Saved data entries
-*-*-
(** A solicitation is heard exactly when it cannot have been forwarded and,
    from the unspecified address, names no source link layer. *)
Lemma validSolicitation_spec options hopLimit from :
  validSolicitation options hopLimit from = true <->
  hopLimit = Some 255 /\
  (IsUnspecified from = true -> forall a, LinkLayerAddress true a ∉ options).
Proof.
  unfold validSolicitation, ndp_HopLimit. destruct hopLimit as [h|]; [|naive_solver].
  destruct (h =? 255) eqn:Eh; bool_prop; cbn [negb].
  2:{ split; [done|]. by intros [[= ->] _]. }
  subst h. destruct (IsUnspecified from); [|naive_solver].
  rewrite negb_true_iff, <- not_true_iff_false, existsb_exists. split.
  - intros H. split; [done|]. intros _ a Ha. apply H. exists (LinkLayerAddress true a).
    by rewrite <- list_elem_of_In.
  - intros [_ H] (o & Ho & E). rewrite <- list_elem_of_In in Ho.
    destruct o as [| | [] a | |]; try done. by apply (H eq_refl a).
Qed.
(* ===== verification/Radnr.v ===== *)
(** * The [radnr] plugin ([radnr/radnr.go], [radnr/conn.go])

    Starting and stopping the advertiser over the registry of [Lifecycle.v],
    and the reading side: which packets reach the advertiser as
    solicitations.  Sockets, the ndp library's parser and goroutines are the
    environment: opening a socket succeeds or not, a conn yields a stream of
    packets. *)

From S2P Require Import Prelude GoStrings Netip RadnrConfig Advertiser Lifecycle.

Inductive StartErr := InvalidConfig (e : ConfErr) | DialFailed.

(** The conn of a started advertiser: [nopConn] for a dry run. *)
Inductive ConnKind := nopConn | ndpConn | injected.

(** [dial]; [listen] says whether [listenFn] opens a transport on an
    interface. *)
Definition dial (listen : bytes -> bool) (cfg : Config) : result StartErr ConnKind :=
  if DryRun cfg then Ok nopConn
  else if listen (Interface cfg) then Ok ndpConn else Err DialFailed.

(** [OnStartup] of the object [i] with state [n]; [runner] is the one tests
    inject. The socket is open before any loop is stopped. *)
Definition radnr_OnStartup (listen : bytes -> bool) (cfg : Config) (runner : bool)
    (i : Z) (n : Node) (p : Process) : result StartErr (ConnKind * Process) :=
  match Config_Validate cfg with
  | Err e => Err (InvalidConfig e)
  | Ok _ =>
      k ← (if runner then Ok injected else dial listen cfg);
      Ok (k, start_node i n p)
  end.

Definition radnr_OnShutdown (i : Z) (n : Node) (p : Process) : Process := stop_node i n p.

(** ** Reading solicitations *)

Inductive NdpMessage := RouterSolicitation (options : list NdpOption) | OtherMessage.

(** A packet as the socket delivers it: the ICMPv6 message, the hop limit of
    its control message, and its source. *)
Record Packet := { pk_data : bytes; pk_hopLimit : option Z; pk_from : Addr }.

Section Reading.
(** [ndp.ParseMessage]. *)
Variable ParseMessage : bytes -> option NdpMessage.

Definition parseNDP (b : bytes) : option NdpMessage :=
  match b with
  | _ :: c :: _ => if negb (b2z c =? 0) then None else ParseMessage b
  | _ => None
  end.

(** [routerConn.ReadFrom]: the next message, and the packets after it;
    [None] when the conn is closed. *)
Fixpoint ReadFrom (stream : list Packet) : option (NdpMessage * Packet * list Packet) :=
  match stream with
  | [] => None
  | pk :: rest => match parseNDP (pk_data pk) with
                  | Some m => Some (m, pk, rest)
                  | None => ReadFrom rest
                  end
  end.

(** [readSolicitations]: the sources it sends on its channel, in order; one
    turn consumes at least a packet. *)
Fixpoint readSolicitations (fuel : nat) (stream : list Packet) : list Addr :=
  match fuel with
  | O => []
  | S fuel' =>
      match ReadFrom stream with
      | None => []
      | Some (m, pk, rest) =>
          match m with
          | RouterSolicitation options =>
              if negb (validSolicitation options (pk_hopLimit pk) (pk_from pk))
              then readSolicitations fuel' rest
              else pk_from pk :: readSolicitations fuel' rest
          | OtherMessage => readSolicitations fuel' rest
          end
      end
  end.

(** RFC 4861's validity of a Router Solicitation, as one predicate. *)
Definition heard (pk : Packet) : bool :=
  match parseNDP (pk_data pk) with
  | Some (RouterSolicitation options) => validSolicitation options (pk_hopLimit pk) (pk_from pk)
  | _ => false
  end.

Lemma ReadFrom_spec stream :
  match ReadFrom stream with
  | None => List.filter heard stream = []
  | Some (m, pk, rest) =>
      parseNDP (pk_data pk) = Some m /\ (length rest < length stream)%nat /\
      List.filter heard stream = List.filter heard (pk :: rest)
  end.
Proof.
  induction stream as [|pk rest IH]; cbn [ReadFrom]; [done|].
  destruct (parseNDP (pk_data pk)) as [m|] eqn:E; [split_and!; [done|cbn; lia|done]|].
  destruct (ReadFrom rest) as [[[m pk'] rest']|].
  - destruct IH as (H1 & H2 & H3). split_and!; [done|cbn; lia|]. cbn. unfold heard at 1. by rewrite E.
  - cbn. unfold heard at 1. by rewrite E.
Qed.

(** The advertiser answers exactly the valid solicitations, once each and
    in order: an ICMPv6 message with code 0 that parses as a Router
    Solicitation, arrived with hop limit 255, and from the unspecified
    address only without a source link-layer option. *)
Theorem readSolicitations_exact (stream : list Packet) :
  readSolicitations (S (length stream)) stream = pk_from <$> List.filter heard stream /\
  forall pk, heard pk = true ->
    pk_hopLimit pk = Some 255 /\
    (exists t rest, pk_data pk = t :: Byte.x00 :: rest) /\
    exists options, ParseMessage (pk_data pk) = Some (RouterSolicitation options) /\
      (IsUnspecified (pk_from pk) = true -> forall a, LinkLayerAddress true a ∉ options).
Proof.
  split.
  - assert (H : forall fuel stream, (length stream < fuel)%nat ->
      readSolicitations fuel stream = pk_from <$> List.filter heard stream).
    { clear stream. induction fuel as [|fuel IH]; intros stream Hf; [lia|]. cbn [readSolicitations].
      pose proof (ReadFrom_spec stream) as Hr. destruct (ReadFrom stream) as [[[m pk] rest]|]; [|by rewrite Hr].
      destruct Hr as (Hp & Hl & ->). cbn [List.filter]. unfold heard at 1. rewrite Hp.
      destruct m; [|apply IH; lia]. destruct (validSolicitation _ _ _); cbn; rewrite IH by lia; done. }
    apply H. lia.
  - intros pk Hpk. unfold heard, parseNDP in Hpk.
    destruct (pk_data pk) as [|t [|c rest]] eqn:Ed; try done.
    destruct (b2z c =? 0) eqn:Ec; cbn [negb] in Hpk; [|done]. apply Z.eqb_eq in Ec.
    assert (c = Byte.x00) as -> by (apply b2z_inj; done).
    destruct (ParseMessage _) as [[options|]|] eqn:Em; try done.
    apply validSolicitation_spec in Hpk as [Hh Hs].
    split_and!; [done|by exists t, rest|exists options; by split].
Qed.
End Reading.

(** ** The lifecycle *)

Inductive radnr_step : Process -> Process -> Prop :=
| radnr_setup p i o : nodes p !! i = None ->
    radnr_step p {| nodes := <[i := {| owner := o; running := None |}]> (nodes p); reg := reg p |}
| radnr_startup p i n listen cfg runner k p' : nodes p !! i = Some n ->
    radnr_OnStartup listen cfg runner i n p = Ok (k, p') -> radnr_step p p'
| radnr_shutdown p i n : nodes p !! i = Some n -> radnr_step p (radnr_OnShutdown i n p).

Lemma radnr_OnStartup_start listen cfg runner i n p k p' :
  radnr_OnStartup listen cfg runner i n p = Ok (k, p') ->
  Config_Validate cfg = Ok tt /\ p' = start_node i n p /\
  (k = nopConn -> DryRun cfg = true) /\ (runner = false -> DryRun cfg = true -> k = nopConn).
Proof.
  unfold radnr_OnStartup, dial. destruct (Config_Validate cfg) as [[]|]; [|done].
  destruct runner; cbn; [by intros [= <- <-]|].
  destruct (DryRun cfg); cbn; [by intros [= <- <-]|]. destruct (listen _); cbn; [|done]. by intros [= <- <-].
Qed.

Lemma radnr_step_proc p p' : radnr_step p p' -> proc_step p p'.
Proof.
  intros [p0 i o H|p0 i n listen cfg runner k p1 H Hs|p0 i n H].
  - by constructor.
  - apply radnr_OnStartup_start in Hs as (_ & -> & _). by constructor.
  - by constructor.
Qed.

(** No orphan advertiser outlives a reload. In any sequence of setups,
    startups (failed ones included: they change nothing) and shutdowns over
    any instances, the loops that run are exactly the registered ones, each
    of them the running loop of one object of the instance that started it,
    so it can be stopped. A startup with a valid configuration leaves running
    only loops of its own instance, among them one new loop of this object
    and not its old one; a shutdown stops the object's loop. *)
Theorem radnr_no_orphans (p : Process) :
  rtc radnr_step empty_process p ->
  (forall h, live (reg p) h <->
     exists i n, nodes p !! i = Some n /\ running n = Some h /\ registered (reg p) !! h = Some (owner n)) /\
  (forall listen cfg runner i n k p', nodes p !! i = Some n ->
     radnr_OnStartup listen cfg runner i n p = Ok (k, p') ->
     Config_Validate cfg = Ok tt /\
     (exists n', nodes p' !! i = Some n' /\ running n' = Some (next_handle (reg p)) /\
                 live (reg p') (next_handle (reg p))) /\
     forall h, live (reg p') h ->
       (exists j m, nodes p' !! j = Some m /\ running m = Some h /\ owner m = owner n) /\
       running n <> Some h) /\
  (forall i n h, nodes p !! i = Some n -> running n = Some h ->
     ~ live (reg (radnr_OnShutdown i n p)) h).
Proof.
  intros Hr. assert (H : proc_ok p).
  { apply reachable_ok. clear -Hr. induction Hr as [|p1 p2 p3 Hs _ IH]; [constructor|].
    econstructor; [by apply radnr_step_proc|done]. }
  split_and!.
  - intros h. rewrite (ok_live _ H), elem_of_dom. split.
    + intros [o Ho]. destruct (ok_held _ H h o Ho) as (i & n & Hi & Hn & <-). by exists i, n.
    + intros (i & n & _ & _ & Ho). by exists (owner n).
  - intros listen cfg runner i n k p' Hi Hs. apply radnr_OnStartup_start in Hs as (Hv & -> & _).
    pose proof (start_ok i n p H Hi) as H'. split_and!; [done| |].
    + eexists. split_and!; [apply lookup_insert_eq|done|].
      apply (ok_live _ H'), elem_of_dom. exists (owner n). unfold start_node. cbn.
      apply lookup_insert_eq.
    + intros h Hl. destruct (start_only_owner i n p h H Hi Hl) as [? ?]. done.
  - intros i n h Hi Hn. by apply stop_not_live.
Qed.

Definition ex_startup (i : Z) (n : Node) (p : Process) : Process :=
  match radnr_OnStartup (fun _ => true) ex_config false i n p with Ok (_, p') => p' | Err _ => p end.

(** One object, set up and started: its loop runs and is registered. *)
Lemma radnr_no_orphans_witness :
  let old := {| owner := 1; running := None |} in
  let p0 := {| nodes := {[0 := old]}; reg := reg empty_process |} in
  let p1 := ex_startup 0 old p0 in
  exists i n, nodes p1 !! i = Some n /\ running n = Some O /\ registered (reg p1) !! O = Some (owner n).
Proof.
  intros old p0 p1. apply (radnr_no_orphans p1).
  - apply (rtc_l _ _ p0).
    + apply (radnr_setup empty_process 0 1). reflexivity.
    + apply rtc_once. apply (radnr_startup p0 0 old (fun _ => true) ex_config false ndpConn); [reflexivity|].
      vm_compute. reflexivity.
  - split; [vm_compute; lia|]. vm_compute. discriminate.
Defined.

Lemma readSolicitations_exact_witness :
  let rs := {| pk_data := [Byte.x85; Byte.x00]; pk_hopLimit := Some 255; pk_from := Addr6 1 [] |} in
  let far := {| pk_data := [Byte.x85; Byte.x00]; pk_hopLimit := Some 64; pk_from := Addr6 2 [] |} in
  readSolicitations (fun _ => Some (RouterSolicitation [])) 3 [far; rs] = [Addr6 1 []].
Proof.
  intros rs far.
  exact (proj1 (readSolicitations_exact (fun _ => Some (RouterSolicitation [])) [far; rs])).
Defined.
-*-*-
--- What you have to do ---
What is needed is a word-for-word copy of the records above, from the first line through the line that contains "hopLimit = Some 255 /\".

--- Response box ---
(** A solicitation is heard exactly when it cannot have been forwarded and,
    from the unspecified address, names no source link layer. *)
Lemma validSolicitation_spec options hopLimit from :
  validSolicitation options hopLimit from = true <->
  hopLimit = Some 255 /\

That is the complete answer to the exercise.